3. Why should an operator set owner references on child resources it creates?

Show answer Owner references enable Kubernetes garbage collection. When the parent custom resource is deleted, Kubernetes automatically deletes all child resources that have owner references pointing to it. Without owner references, child resources become orphaned.

Remember: Operators follow watch→diff→act. Reconcile custom resources like built-in controllers.

4. What are finalizers in the context of Kubernetes operators, and why are they needed?

Show answer Finalizers let an operator run cleanup logic before a CR is deleted. When deletion is requested, the operator detects the deletion timestamp, runs cleanup (e.g., take a final backup), removes the finalizer, and then Kubernetes completes the deletion. Without finalizers, external resources may be left behind.

Remember: Operator = custom controller + CRD. Encodes ops knowledge as code. "Robot SRE."

Example: PostgreSQL Operator handles failover, backups, scaling — automating DBA tasks.

🔴 Hard (3)

1. In a Go-based operator using Kubebuilder, what does returning ctrl.Result{RequeueAfter: 30 * time.Second} from the Reconcile function do?

Show answer It tells the controller to re-run reconciliation for this resource after 30 seconds, even if no changes are detected. This is useful for polling external state or ensuring periodic consistency checks. Without a bounded requeue, the operator only reconciles on watch events.

Remember: Operator = custom controller + CRD. Encodes ops knowledge as code. "Robot SRE."

Example: PostgreSQL Operator handles failover, backups, scaling — automating DBA tasks.

2. Why should operators use the status subresource for status updates instead of updating the entire CR?

Show answer The status subresource allows updating status independently from spec, preventing conflicts where a status update could overwrite spec changes made by users.
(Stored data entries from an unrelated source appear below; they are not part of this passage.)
(** What the server has when the table is loaded. *)
Record table_loaded (uninit : Z -> list Z) (bkt_num n : Z) (alloc : MemStoreAllocParam) (st : HashStore)
    (reserve : MemStoreReserveParam) (h : heap) (L : list (list Z)) (m : gmap Z DataItem) : Prop := {
  tl_inv : store_inv st reserve h L m;
  tl_loaded : loaded uninit n m;
  tl_addressed : addressed st h;
  tl_table : hs_table_id st = kMicroTable /\ bucket_num st = bkt_num;
  tl_region : region_start_ptr st = mem_region_start alloc;
  tl_data : data_ptr st = mem_store_start alloc + mem_store_alloc_offset alloc;
  tl_base : base_off st = data_ptr st - region_start_ptr st;
}.

Lemma LoadTable_lemma (uninit : Z -> list Z) (num_server bkt_num : Z) (mi : MICRO)
    (alloc : MemStoreAllocParam) (reserve : MemStoreReserveParam) (h : heap) :
  num_server <> 0 -> 0 <= num_keys_global mi < 2 ^ 64 -> blank h ->
  valid_alloc bkt_num alloc -> valid_region (Z.to_nat (num_keys_global mi)) alloc reserve h ->
  exists table alloc' reserve' h' L m,
    LoadTable uninit 0 num_server bkt_num mi alloc reserve h =
      Ok (MkMicro (num_keys_global mi) (Some table) (primary_table_ptrs mi ++ [table]), alloc', reserve', h') /\
    table_loaded uninit bkt_num (num_keys_global mi) alloc table reserve' h' L m /\
    (forall lo, lo <= mem_store_start alloc + mem_store_alloc_offset alloc -> above lo h -> above lo h') /\
    (forall a, a ∈ dom h' -> a < mem_store_end reserve).
Proof.
  intros Hns Hkeys Hblank Halloc (Hres & Hoff & Hroom & Hend & Hdom).
  destruct (new_HashStore_lemma kMicroTable bkt_num alloc h Halloc)
    as (st & alloc' & E & Hbase & Hdata & Hbn & _ & Hwf & Hm).
  destruct (new_HashStore_names _ _ _ _ _ _ _ E) as [Ht Hregion].
  set (h0 := memset_nodes _ _ _) in *. pose proof Halloc as (Hbn' & Hr0 & Hd & _ & _ & Hfit).
  assert (store_inv st reserve h0 (fresh_chains (mem_store_start alloc + mem_store_alloc_offset alloc)
            (Z.to_nat bkt_num)) ∅) as Hinv.
  { split; [exact Hwf|split; [|exact Hm]]. unfold wf_reserve. rewrite HashNodeSize_15848 in *.
    split; [lia|]. split; [lia|]. intros a [Ha|Ha]%memset_nodes_dom.
    - apply Hdom in Ha. lia.
    - rewrite HashNodeSize_15848 in Ha. lia. }
  assert (blank h0) as Hb0 by by apply memset_blank.
  destruct (populate_lemma uninit (Z.to_nat (num_keys_global mi)) 0 st reserve h0 _ ∅ Hinv)
    as (st' & reserve' & h' & L' & m' & Hp & Hinv' & Haddr & Hload & (P1 & P2 & P3 & P4 & P5) & Hz & Hend').
  { intros ptr x Hx Hxv. by apply Hb0 in Hx. }
  { intros key Hk. rewrite lookup_empty. split; [unfold is_key in Hk; lia|done]. }
  { lia. } { lia. } { lia. }
  rewrite Z.add_0_l, Z2Nat.id in Hload by lia.
  exists st', alloc', reserve', h', L', m'. unfold LoadTable, PopulateMicroTable.
  rewrite (proj2 (Z.eqb_neq _ _) Hns). unfold kMicroTable at 1. rewrite Z.rem_0_l by done.
  cbn [Z.eqb]. rewrite E. cbn [mbind outcome_bind]. fold h0. rewrite Hp. cbn [mbind outcome_bind].
  split; [done|]. split.
  - split; try done; [split; congruence|congruence|congruence|congruence].
  - split.
    + intros lo Hlo Hh. apply Hz; [rewrite HashNodeSize_15848 in *; lia|]. intros a [Ha|Ha]%memset_nodes_dom; [by apply Hh|lia].
    + intros a Ha. destruct Hinv' as (_ & (_ & _ & Hdom') & _). apply Hdom' in Ha. lia.
Qed.
(* ===== verification/ComputeNodeTheorems.v ===== *)
(** The compute node: its threads share no generator state, buffer or log space; the
    barrier starts them together; a thread with one coroutine never ends; and what the
    statistics would say if the threads recorded any. *)
From stdpp Require Import strings sorting.
From S2P Require Import Prelude Words Outcome Doubles Random Zipf ZipfTheorems Alloc Verbs Scheduler SchedulerFacts.
From S2P Require Import SchedulerInvariant SchedulerTheorems AddrCache Micro MicroTheorems ComputeNode.

(** ** Generators never meet *)

Lemma lcg_injective a c k x y :
  0 <= k -> Z.odd a = true -> 0 <= x < 2 ^ k -> 0 <= y < 2 ^ k -> lcg a c k x = lcg a c k y -> x = y.
Proof.
  intros Hk Ha Hx Hy H. unfold lcg in H. apply Z.cong_iff_ex in H.
  replace (a * x + c - (a * y + c)) with ((x - y) * a) in H by ring.
  apply odd_cancel in H; [|done..]. apply Z.cong_iff_ex in H. by rewrite !Z.mod_small in H.
Qed.

Lemma lcg_range a c k x : 0 <= k -> 0 <= lcg a c k x < 2 ^ k.
Proof. intros Hk. apply Z.mod_pos_bound. lia. Qed.

Lemma iter_lcg_injective a c k n x y :
  0 <= k -> Z.odd a = true -> 0 <= x < 2 ^ k -> 0 <= y < 2 ^ k ->
  Nat.iter n (lcg a c k) x = Nat.iter n (lcg a c k) y -> x = y.
Proof.
  intros Hk Ha Hx Hy. assert (forall m z, 0 <= z < 2 ^ k -> 0 <= Nat.iter m (lcg a c k) z < 2 ^ k) as Hr.
  { intros [|m] z Hz; [done|]. by apply lcg_range. }
  induction n as [|n IH]; [done|]. rewrite !Nat.iter_succ. intros H. apply IH.
  eapply (lcg_injective a c k); eauto.
Qed.

(** Generators with different states have different states after any number of steps. *)
Lemma NoDup_iter_lcg (f : Z -> Z) a c k n (l : list Z) :
  0 <= k -> Z.odd a = true -> (forall x, f x = lcg a c k x) -> Forall (fun x => 0 <= x < 2 ^ k) l ->
  NoDup l -> NoDup (map (Nat.iter n f) l).
Proof.
  intros Hk Ha Hf Hl Hnd. apply NoDup_fmap_2_strong; [|done]. intros x y Hx Hy E.
  rewrite Forall_forall in Hl. rewrite !(iter_ext f (lcg a c k)) in E by done.
  eapply iter_lcg_injective; eauto.
Qed.

(** ** Lists of threads *)

Lemma mapM_Ok {A B} (f : A -> outcome B) (P : A -> B -> Prop) l :
  (forall x, x ∈ l -> exists y, f x = Ok y /\ P x y) -> exists l', mapM f l = Ok l' /\ Forall2 P l l'.
Proof.
  induction l as [|x l IH]; intros H; [by exists []|].
  destruct (H x) as (y & Hy & HP); [by left|]. destruct IH as (l' & Hl' & HPs); [intros z Hz; apply H; by right|].
  exists (y :: l'). split; [|by constructor]. cbn [mapM]. by rewrite Hy, bind_value, Hl'.
Qed.

Lemma Forall2_concat {A B C} (P : B -> C -> Prop) (f : A -> list B) (l : list A) (k : list (list C)) :
  Forall2 (fun x => Forall2 P (f x)) l k -> Forall2 P (concat (map f l)) (concat k).
Proof. induction 1; cbn [map concat]; [constructor|]. by apply Forall2_app. Qed.

(** The threads of all machines in order. *)
Lemma thread_ids m n :
  0 <= n -> concat (map (fun id => map (fun i => id * n + i) (seqZ 0 n)) (seqZ 0 (Z.of_nat m))) = seqZ 0 (Z.of_nat m * n).
Proof.
  intros Hn. induction m as [|m IH]; [done|].
  rewrite Nat2Z.inj_succ, <- Z.add_1_r, seqZ_app, map_app, concat_app, IH by lia.
  rewrite Z.mul_add_distr_r, Z.mul_1_l, seqZ_app by nia. f_equal.
  assert (forall x, seqZ x 1 = [x]) as Hone by done. rewrite Hone. cbn [map concat]. rewrite app_nil_r.
  replace (0 + Z.of_nat m * n) with (Z.of_nat m * n + 0) by lia.
  rewrite <- (fmap_add_seqZ (Z.of_nat m * n) 0 n). apply map_ext. intros i. lia.
Qed.

(** ** The constructor of the Zipf generator *)

Lemma lt_not_le x y : double_lt x y = true -> double_le y x = false.
Proof.
  unfold double_lt, double_le, SFltb. destruct x as [[]|[]| |[] mx ex], y as [[]|[]| |[] my ey]; try done;
    cbn [SFcompare];
    assert (Pos.compare_cont Eq my mx = CompOpp (Pos.compare_cont Eq mx my)) as ->
      by (symmetry; apply (Pos.compare_cont_antisym mx my Eq));
    rewrite (Z.compare_antisym ex ey); destruct (ex ?= ey); cbn; try done; by destruct (Pos.compare_cont Eq mx my).
Qed.

(** A theta that the constructor accepts. *)
Definition valid_theta (theta : spec_float) : Prop :=
  theta = d_minus1 \/ (exists s, theta = S754_zero s) \/ double_le d40 theta = true \/
  unit_double theta /\ between_0_1 theta = true.

Lemma new_ZipfGen_accepts nan_bits dbl_n n theta seed :
  0 < n -> seed < 2 ^ 48 -> valid_theta theta -> exists z, new_ZipfGen nan_bits dbl_n n theta seed = Ok z.
Proof.
  intros Hn Hs Ht. unfold new_ZipfGen. test (0 <? n) is true. cbn [assert_]. rewrite bind_value.
  change (Z.shiftl 1 48) with (2 ^ 48). test (seed <? 2 ^ 48) is true.
  assert (double_le d1 theta && double_lt theta d40 = false) as ->.
  { destruct Ht as [->|[[s ->]|[H40|[_ [_ H1]%andb_true_iff]]]]; [done|by destruct s| |].
    - apply andb_false_iff. right. apply not_true_is_false. intros E%lt_not_le. congruence.
    - by rewrite (lt_not_le _ _ H1). }
  assert (double_eq theta d_minus1 || (double_le d0 theta && double_lt theta d1) || double_le d40 theta = true) as ->.
  { destruct Ht as [->|[[s ->]|[->|[_ [H0 H1]%andb_true_iff]]]]; [done|by destruct s|by rewrite orb_true_r|].
    rewrite H1, andb_true_r. unfold double_lt, SFltb in H0. unfold double_le. 
    destruct (SFcompare d0 theta) as [[]|]; try done. by rewrite orb_true_r. }
  cbn [assert_]. rewrite bind_value.
  destruct (double_eq theta d_minus1); [rewrite !bind_value; by eexists|].
  destruct (between_0_1 theta) eqn:Hb; [|rewrite !bind_value; by eexists].
  assert (unit_double theta) as [Hp Hle].
  { destruct Ht as [->|[[s ->]|[H40|[Hu _]]]]; [done|by destruct s| |done].
    destruct (mode_zipf theta Hb) as (_ & _ & E). congruence. }
  pose proof one_pos. destruct (pow_approx_unit nan_bits d_half theta) as (r & -> & _); [|done|lia|].
  - split; [by constructor|]. apply Z.leb_le. by vm_compute.
  - rewrite !bind_value. by eexists.
Qed.

(** ** The start of a thread *)

Section Cluster.
Context (malloc : Z -> Z) (register_memory : Z -> Z -> bool) (nan_bits : Z) (dbl_n : Z -> spec_float) (cycle : Z -> Z).
Context (mc : micro_config) (bench : string).

(** The machines [m], the threads of a machine [n], the coroutines of a thread [c]. *)
Context (m n c : Z).

Definition machine_config (id : Z) : compute_node_config := MkComputeNodeConfig m id n c.

(** The sizes, the region of a machine, and what the Zipf generator of the micro
    benchmark needs. *)
Record cluster_ok : Prop := {
  co_machines : 0 < m;
  co_threads : 0 < n;
  co_total : m * n <= 2 ^ 16;
  co_coros : 0 < c < 2 ^ 31;
  co_region : 0 <= malloc (n * PER_THREAD_ALLOC_SIZE) /\ malloc (n * PER_THREAD_ALLOC_SIZE) + n * PER_THREAD_ALLOC_SIZE < 2 ^ 63;
  co_registered : register_memory (malloc (n * PER_THREAD_ALLOC_SIZE)) (n * PER_THREAD_ALLOC_SIZE) = true;
  co_micro : bench = "micro" ->
    1 <= mc_num_keys mc <= 2 ^ 63 - 1 /\
    valid_theta (mc_zipf_theta mc);
}.

(** What thread [i] of its machine, the [g]-th of the cluster, sets up. *)
Record set_up (i g : Z) (w : worker) : Prop := {
  su_seed : seed w = u32 (0xdeadbeef + g);
  su_generators : random_generator w = map (coro_seed g) (seqZ 0 c);
  su_buffers : rdma_buffer_allocator w =
    new_RDMABufferAllocator (malloc (n * PER_THREAD_ALLOC_SIZE) + i * PER_THREAD_ALLOC_SIZE)
      (malloc (n * PER_THREAD_ALLOC_SIZE) + (i + 1) * PER_THREAD_ALLOC_SIZE);
  su_logs : log_offset_allocator w = new_LogOffsetAllocator g (n * m);
  su_ring : wf_sched (Z.to_nat c) (coro_sched w) [] (seqZ 1 (c - 1));
  su_idle : pending_qps (coro_sched w) = [];
}.

Lemma GenThreads_spec id :
  cluster_ok -> 0 <= id < m ->
  GenThreads malloc register_memory (machine_config id) bench =
    Ok (MkRegionAllocator (malloc (n * PER_THREAD_ALLOC_SIZE)) n,
        map (fun i => MkThreadParams i (id * n + i) n (n * m) c bench) (seqZ 0 n)).
Proof.
  intros Hok Hid. pose proof (co_machines Hok). pose proof (co_threads Hok). pose proof (co_total Hok).
  pose proof (co_coros Hok). pose proof (co_registered Hok) as Hr. unfold GenThreads, machine_config.
  cbn [cn_machine_num cn_machine_id cn_thread_num_per_machine cn_coroutine_num].
  assert (forall x, 0 <= x < 2 ^ 31 -> i32 x = x) as Hsmall.
  { intros x Hx. unfold to_signed. rewrite wrap_small by lia. test (x <? 2 ^ (32 - 1)) is true. done. }
  assert (1 <= m <= 2 ^ 16 /\ 1 <= n <= 2 ^ 16) as [Hm Hn] by nia.
  rewrite !Hsmall, (wrap_small 32 n) by lia. test (0 <=? id) is true. test (id <? m) is true. cbn [andb assert_].
  rewrite bind_value. unfold new_RDMARegionAllocator. rewrite (wrap_small 32 n) by lia.
  rewrite (wrap_small 64) by (unfold PER_THREAD_ALLOC_SIZE; lia). rewrite Hr. cbn [assert_]. rewrite !bind_value.
  unfold seqZ. rewrite map_map. do 2 f_equal. apply map_ext_in. intros i [_ Hi]%in_seq. unfold thread_param.
  rewrite (wrap_small 32 (id * n)), (wrap_small 32 (id * n + _)), (wrap_small 32 (n * m)) by nia.
  by rewrite Z.add_0_r.
Qed.
(* ===== verification/Connect.v ===== *)
(** The settings of the nodes and their connections: what the programs read from their
    configuration files (memory_pool/server/server.cc, compute_pool/worker, workload/micro),
    the constructor of MetaManager (core/connection/meta_manager.cc), and the queue pairs
    of a thread (core/connection/qp_manager.cc, qp_manager.h). *)
From stdpp Require Import strings.
From S2P Require Import Prelude Words Outcome Doubles Json Meta Server ComputeNode.

(** ** Configuration *)

Section Files.
Context (parse : string -> option value) (read_file : string -> option string).

Abbreviation load_file := (load_file parse read_file).

(** [conf.get(key).get_int64()] *)
Definition int64_of (key : string) (conf : JsonConfig) : outcome Z := c ← get_key key conf; get_int64 c.
Definition uint64_of (key : string) (conf : JsonConfig) : outcome Z := c ← get_key key conf; get_uint64 c.
Definition str_of (key : string) (conf : JsonConfig) : outcome string := c ← get_key key conf; get_str c.
Definition bool_of (key : string) (conf : JsonConfig) : outcome bool := c ← get_key key conf; get_bool c.
Definition double_of (key : string) (conf : JsonConfig) : outcome spec_float := c ← get_key key conf; get_double c.

(** The settings of a memory node, with the number of keys and of buckets that the
    workload reads later. *)
Definition read_memory_node (num_keys bkt_num : Z) : outcome memory_node_config :=
  json_config ← load_file "memory_node_config.json";
  local_node ← get_key "local_memory_node" json_config;
  machine_num ← int64_of "machine_num" local_node;
  machine_id ← int64_of "machine_id" local_node;
  _ ← assert_ ((0 <=? i32 machine_id) && (i32 machine_id <? i32 machine_num));
  local_port ← int64_of "local_port" local_node;
  local_meta_port ← int64_of "local_meta_port" local_node;
  use_pm ← int64_of "use_pm" local_node;
  pm_root ← str_of "pm_root" local_node;
  workload ← str_of "workload" local_node;
  mem_size_GB ← uint64_of "mem_size_GB" local_node;
  log_buf_size_GB ← uint64_of "log_buf_size_GB" local_node;
  compute_nodes ← get_key "remote_compute_nodes" json_config;
  compute_node_ips ← get_key "compute_node_ips" compute_nodes;
  compute_node_num ← size compute_node_ips;
  Ok (MkMemoryNodeConfig machine_num machine_id use_pm workload mem_size_GB log_buf_size_GB
        (Z.to_nat compute_node_num) num_keys bkt_num).

(** What the constructor of [MICRO] and [LoadTable] read. *)
Definition read_num_keys : outcome Z :=
  json_config ← load_file "micro_config.json";
  conf ← get_key "micro" json_config;
  int64_of "num_keys" conf.

Definition read_bkt_num : outcome Z :=
  json_config ← load_file "workload/micro/micro_tables/micro.json";
  table_config ← get_key "table" json_config;
  uint64_of "bkt_num" table_config.

(** What [GenThreads] reads. *)
Definition read_compute_node : outcome compute_node_config :=
  json_config ← load_file "compute_node_config.json";
  client_conf ← get_key "local_compute_node" json_config;
  machine_num ← int64_of "machine_num" client_conf;
  machine_id ← int64_of "machine_id" client_conf;
  thread_num_per_machine ← int64_of "thread_num_per_machine" client_conf;
  coro_num ← int64_of "coroutine_num" client_conf;
  Ok (MkComputeNodeConfig machine_num machine_id thread_num_per_machine coro_num).

(** What [run_thread] reads for every benchmark, and for the micro benchmark. *)
Definition read_attempted_num (bench_name : string) : outcome Z :=
  json_config ← load_file (bench_name +:+ "_config.json");
  conf ← get_key bench_name json_config;
  uint64_of "attempted_num" conf.

Definition read_micro : outcome micro_config :=
  json_config ← load_file "micro_config.json";
  micro_conf ← get_key "micro" json_config;
  num_keys ← int64_of "num_keys" micro_conf;
  zipf_theta ← double_of "zipf_theta" micro_conf;
  is_skewed ← bool_of "is_skewed" micro_conf;
  write_ratio ← uint64_of "write_ratio" micro_conf;
  data_set_size ← uint64_of "data_set_size" micro_conf;
  Ok (MkMicroConfig num_keys zipf_theta).

(** ** MetaManager *)

(** [MemoryAttr] of the RDMA library. *)
Record MemoryAttr := MkMemoryAttr { mr_buf : Z; mr_key : Z }.

Record RemoteNode := MkRemoteNode { node_id : Z; ip : string; port : Z }.

Definition SERVER_HASH_BUFF_ID : Z := 97.
Definition SERVER_LOG_BUFF_ID : Z := 98.

(** [class MetaManager], with the tables of Meta.v. *)
Record manager := MkManager {
  m_metas : MetaManager;
  m_local_machine_id : Z;
  m_txn_system : Z;
  m_remote_nodes : list RemoteNode;
  m_remote_log_mrs : gmap Z MemoryAttr;
  m_remote_hash_mrs : gmap Z MemoryAttr;
}.

(** The network: what a node sends when the client connects to it, if everything works, and
    what the [i]-th question for a region of a node is answered, if at all. *)
Context (recv_meta : string -> Z -> option (list Z)).
Context (get_remote_mr : string -> Z -> Z -> nat -> option MemoryAttr).

(** [MetaManager::GetMemStoreMeta]: -1 if a call of the socket library fails. *)
Definition GetMemStoreMeta_from (remote_ip : string) (remote_port : Z) (m : MetaManager) : outcome (Z * MetaManager) :=
  match recv_meta remote_ip remote_port with
  | None => Ok (-1, m)
  | Some recv_buf => GetMemStoreMeta recv_buf m
  end.

(** The loop over the memory nodes, [n] more of them from [index] on. *)
Fixpoint remote_loop (n : nat) (index : Z) (remote_ips remote_ports remote_meta_ports : JsonConfig)
    (nodes : list RemoteNode) (m : MetaManager) : outcome (list RemoteNode * MetaManager) :=
  match n with
  | O => Ok (nodes, m)
  | S n =>
      c ← get_at index remote_ips; remote_ip ← get_str c;
      c ← get_at index remote_meta_ports; remote_meta_port ← get_int64 c;
      r ← GetMemStoreMeta_from remote_ip (i32 remote_meta_port) m;
      let '(remote_machine_id, m) := r in
      c ← get_at index remote_ports; remote_port ← get_int64 c;
      remote_loop n (index + 1) remote_ips remote_ports remote_meta_ports
        (nodes ++ [MkRemoteNode remote_machine_id remote_ip (i32 remote_port)]) m
  end.

(** [while (QP::get_remote_mr(...) != SUCC)], from the [i]-th question on. *)
Fixpoint ask_mr (fuel i : nat) (node : RemoteNode) (id : Z) : outcome MemoryAttr :=
  match fuel with
  | O => OutOfFuel
  | S fuel =>
      match get_remote_mr (ip node) (port node) id i with
      | Some mr => Ok mr
      | None => ask_mr fuel (S i) node id
      end
  end.

Definition GetMRMeta (fuel : nat) (node : RemoteNode) (mrs : gmap Z MemoryAttr * gmap Z MemoryAttr)
    : outcome (gmap Z MemoryAttr * gmap Z MemoryAttr) :=
  remote_hash_mr ← ask_mr fuel 0 node SERVER_HASH_BUFF_ID;
  remote_log_mr ← ask_mr fuel 0 node SERVER_LOG_BUFF_ID;
  Ok (<[node_id node := remote_log_mr]> (fst mrs), <[node_id node := remote_hash_mr]> (snd mrs)).

Fixpoint mr_loop (fuel : nat) (nodes : list RemoteNode) (mrs : gmap Z MemoryAttr * gmap Z MemoryAttr)
    : outcome (gmap Z MemoryAttr * gmap Z MemoryAttr) :=
  match nodes with
  | [] => Ok mrs
  | node :: nodes => mrs ← GetMRMeta fuel node mrs; mr_loop fuel nodes mrs
  end.

(** The constructor. *)
Definition new_manager (fuel : nat) : outcome manager :=
  json_config ← load_file "compute_node_config.json";
  local_node ← get_key "local_compute_node" json_config;
  local_machine_id ← int64_of "machine_id" local_node;
  txn_system ← int64_of "txn_system" local_node;
  pm_nodes ← get_key "remote_pm_nodes" json_config;
  remote_ips ← get_key "remote_ips" pm_nodes;
  remote_ports ← get_key "remote_ports" pm_nodes;
  remote_meta_ports ← get_key "remote_meta_ports" pm_nodes;
  n ← size remote_ips;
  r ← remote_loop (Z.to_nat n) 0 remote_ips remote_ports remote_meta_ports [] new_MetaManager;
  local_port ← int64_of "local_port" local_node;
  mrs ← mr_loop fuel (fst r) (∅, ∅);
  Ok (MkManager (snd r) (i32 local_machine_id) txn_system (fst r) (fst mrs) (snd mrs)).
End Files.

Definition GetRemoteLogMR (m : manager) (node_id : Z) : outcome MemoryAttr :=
  let mrsearch := m_remote_log_mrs m !! node_id in
  _ ← assert_ (bool_decide (is_Some mrsearch));
  deref mrsearch.

Definition GetRemoteHashMR (m : manager) (node_id : Z) : outcome MemoryAttr :=
  let mrsearch := m_remote_hash_mrs m !! node_id in
  _ ← assert_ (bool_decide (is_Some mrsearch));
  deref mrsearch.

(** ** QPManager *)

(** A queue pair: its index of node and worker, and the remote region that it is bound to. *)
Record RCQP := MkRCQP { qp_node : Z; qp_worker : Z; qp_remote_mr : MemoryAttr }.

(** [class QPManager]: the arrays of pointers. *)
Record QPManager := MkQPManager {
  data_qps : list (option RCQP);
  log_qps : list (option RCQP);
  global_tid : Z;
}.

Definition new_QPManager (tid : Z) : QPManager :=
  MkQPManager (replicate (Z.to_nat MAX_REMOTE_NODE_NUM) None) (replicate (Z.to_nat MAX_REMOTE_NODE_NUM) None) tid.

(** A write of an element of an array. *)
Definition set_qp (qps : list (option RCQP)) (i : Z) (qp : RCQP) : outcome (list (option RCQP)) :=
  if (0 <=? i) && (i <? Z.of_nat (length qps)) then Ok (<[Z.to_nat i := Some qp]> qps) else Fault.

Definition get_qp (qps : list (option RCQP)) (i : Z) : outcome (option RCQP) :=
  if (0 <=? i) && (i <? Z.of_nat (length qps)) then deref (qps !! Z.to_nat i) else Fault.

Section QPs.
(** Whether the [i]-th attempt to connect a queue pair with its node succeeds. *)
Context (connect : RemoteNode -> Z -> nat -> bool).

(** [do { rc = qp->connect(...) ... } while (rc != SUCC)], from the [i]-th attempt on. *)
Fixpoint connect_loop (fuel i : nat) (node : RemoteNode) (worker : Z) : outcome () :=
  match fuel with
  | O => OutOfFuel
  | S fuel => if connect node worker i then Ok () else connect_loop fuel (S i) node worker
  end.

(** The body of the loop for one memory node. [create_rc_qp] makes the queue pair of that
    index, or finds it; the worker numbers are of type [int]. *)
Definition connect_node (fuel : nat) (m : manager) (qm : QPManager) (node : RemoteNode) : outcome QPManager :=
  remote_hash_mr ← GetRemoteHashMR m (node_id node);
  remote_log_mr ← GetRemoteLogMR m (node_id node);
  let data_worker := i32 (i32 (global_tid qm) * 2) in
  let log_worker := i32 (i32 (global_tid qm) * 2 + 1) in
  _ ← connect_loop fuel 0 node data_worker;
  data_qps ← set_qp (data_qps qm) (node_id node) (MkRCQP (node_id node) data_worker remote_hash_mr);
  _ ← connect_loop fuel 0 node log_worker;
  log_qps ← set_qp (log_qps qm) (node_id node) (MkRCQP (node_id node) log_worker remote_log_mr);
  Ok (MkQPManager data_qps log_qps (global_tid qm)).

Fixpoint connect_nodes (fuel : nat) (m : manager) (nodes : list RemoteNode) (qm : QPManager) : outcome QPManager :=
  match nodes with
  | [] => Ok qm
  | node :: nodes => qm ← connect_node fuel m qm node; connect_nodes fuel m nodes qm
  end.

Definition BuildQPConnection (fuel : nat) (m : manager) (qm : QPManager) : outcome QPManager :=
  connect_nodes fuel m (m_remote_nodes m) qm.
End QPs.

Definition GetRemoteDataQPWithNodeID (qm : QPManager) (node_id : Z) : outcome (option RCQP) := get_qp (data_qps qm) node_id.

Definition GetRemoteLogQPWithNodeID (qm : QPManager) (node_id : Z) : outcome (option RCQP) := get_qp (log_qps qm) node_id.

(** The queue pairs of the nodes that have one. *)
Fixpoint GetRemoteDataQPsWithNodeIDs (qm : QPManager) (node_ids : list Z) : outcome (list RCQP) :=
  match node_ids with
  | [] => Ok []
  | node_id :: node_ids =>
      qp ← get_qp (data_qps qm) node_id;
      qps ← GetRemoteDataQPsWithNodeIDs qm node_ids;
      Ok (option_list qp ++ qps)
  end.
It also enables RBAC separation so controllers can update status without permission to modify spec.

Remember: Operators follow watch→diff→act. Reconcile custom resources like built-in controllers.

3. Why must the Reconcile function in a Kubernetes operator be idempotent?

Show answer The reconciliation loop may be called multiple times for the same state due to watch events, requeues, or controller restarts. If Reconcile is not idempotent, it may create duplicate resources, send duplicate notifications, or produce inconsistent state. Every reconciliation must produce the same result regardless of how many times it runs.

Remember: Operators follow watch→diff→act. Reconcile custom resources like built-in controllers.